Na quinta-feira (11), a Administração Nacional Oceânica e Atmosférica dos Estados Unidos (NOAA) confirmou o início do fenômeno El Niño. De acordo com a agência, há 63% de chance de que o evento atinja intensidade muito forte entre novembro e janeiro, o que representaria um dos maiores registros desde 1950. No mês anterior, a probabilidade era de 37%.

Probabilidades e classificação

A NOAA estima que o El Niño se desenvolva para um nível moderado ou forte durante o outono do hemisfério norte (entre setembro e dezembro). Um El Niño muito forte significa um aquecimento igual ou superior a 2°C das águas superficiais do oceano Pacífico equatorial, em comparação com a média histórica. As outras classificações seguem a mesma lógica: forte (1,5°C a 2°C), moderado (1°C a 1,5°C), fraco (0,5°C a 1°C) e neutro (-0,5°C a 0,5°C).

O meteorologista Márcio Cataldi, professor da Universidade Federal Fluminense (UFF), afirmou que as previsões indicam a possibilidade de um El Niño muito forte, superior aos registros anteriores, embora dados confiáveis só existam a partir da década de 1980, com o uso de satélites. O climatologista Francisco Eliseu Aquino, professor da Universidade Federal do Rio Grande do Sul (UFRGS), destacou que o termo "super El Niño" não é técnico, mas reflete a intensidade esperada.

Impactos no Brasil

O El Niño costuma durar entre 9 e 12 meses, com pico de novembro a janeiro. No Brasil, os efeitos variam por região. Segundo nota técnica do Instituto Nacional de Pesquisas Espaciais (Inpe), o fenômeno pode reduzir as chuvas na Amazônia, aumentando o risco de incêndios florestais. No Sul do país, há tendência de maior volume de precipitação, enquanto o Centro-Oeste pode registrar temperaturas mais elevadas e maior risco de fogo.
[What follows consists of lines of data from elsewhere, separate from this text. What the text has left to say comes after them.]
(** * The operation-path model of open-api-mocker (lib/paths/path.js)

    A shallow embedding of the class [Path]: request validation
    ([validateRequestParameters] and the functions under it), response
    resolution ([getResponse]) and example matching
    ([findPreferredExampleByRequest]), together with the part of the
    JavaScript run time these functions rely on (truthiness, [typeof],
    [===], [Number], [parseInt], [String], [Object.entries], [JSON.parse],
    property enumeration order) and the text that [object-hash] digests.

    Modelling conventions.
    - A JavaScript string is a [string] of bytes; case mapping and white
      space are those of ASCII.
    - A JavaScript number is [NaN], an infinity or an exact decimal
      [m * 10^e]; rounding to binary64, overflow and underflow are not
      modelled, so the model agrees with the run time on numerals of at
      most 15 significant digits whose magnitude binary64 holds.
    - [undefined] is the [None] of an [option]; a JSON-like value is a
      [jsval].
    - An object is an association list in property enumeration order
      (array-index keys first, in ascending order, then the other keys in
      insertion order); [obj_set] is property assignment, [obj_get] sees
      own properties only and [read] is the read [o[k]] of a plain object,
      which also finds the members inherited from [Object.prototype].
    - An exception is the [Throw] of [res]; log output is a list of
      [log_entry] carried next to the result.
    - The operation is an object shared by all calls: a function that
      assigns on it returns the operation after the call.
    - What the class imports from modules that are not modelled is a field
      of the class [Collaborators]. *)

From Stdlib Require Import ZArith List String Ascii Bool Lia.
Import ListNotations.

Open Scope string_scope.
Open Scope Z_scope.

(** ** Strings *)

Definition str_empty (s : string) : bool :=
  match s with EmptyString => true | String _ _ => false end.

Definition char_code (c : ascii) : Z := Z.of_nat (nat_of_ascii c).

Definition lower_char (c : ascii) : ascii :=
  if (65 <=? char_code c) && (char_code c <=? 90)
  then ascii_of_nat (nat_of_ascii c + 32) else c.

(** [String.prototype.toLowerCase] *)
Fixpoint toLowerCase (s : string) : string :=
  match s with
  | EmptyString => EmptyString
  | String c r => String (lower_char c) (toLowerCase r)
  end.

Definition is_digit (c : ascii) : bool :=
  (48 <=? char_code c) && (char_code c <=? 57).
No Sudeste, o fenômeno costuma elevar a temperatura média, com mais chuvas em áreas específicas e possibilidade de seca em outras.

O episódio mais recente, em 2023 e 2024, foi um dos mais fortes já registrados, associado a seca histórica na Amazônia e enchente catastrófica no Rio Grande do Sul.

Reações do governo

O ministro do Supremo Tribunal Federal (STF) Flávio Dino determinou que a União e os estados da Amazônia e do Pantanal apresentem planejamento para lidar com o aumento do risco de incêndios florestais. O presidente Luiz Inácio Lula da Silva declarou que o governo federal está preparado para enfrentar os reflexos do El Niño, com ações para mitigar impactos e evitar a propagação de queimadas durante períodos de seca.

Efeitos globais

No Sudeste Asiático e na Índia, o El Niño está tipicamente associado a chuvas abaixo da média, com impacto negativo na produção agrícola. As monções fornecem cerca de 70% das chuvas na Índia, setor que representa aproximadamente 18% de uma economia de quase US$ 4 trilhões. Colheitas menores de arroz, algodão e soja são esperadas. Na Indonésia, produtores de arroz antecipam o plantio diante da ameaça de seca prolongada. O ministro da Economia da Malásia alertou para uma queda média de 8% a 10% na produção agrícola.

Kyle Tapley, executivo de vendas empresariais do WeatherDesk da Vaisala Xweather, afirmou que o El Niño normalmente reduz a atividade de furacões no Atlântico, mas um furacão forte ainda é possível. A temporada de furacões nos EUA vai de 1º de junho a 30 de novembro.

A NOAA ressaltou que, embora o El Niño seja um fenômeno natural, sua ocorrência em um cenário de mudanças climáticas pode amplificar os impactos. O ano de 2024 foi o mais quente desde o século 19, e um novo recorde de calor pode estar próximo.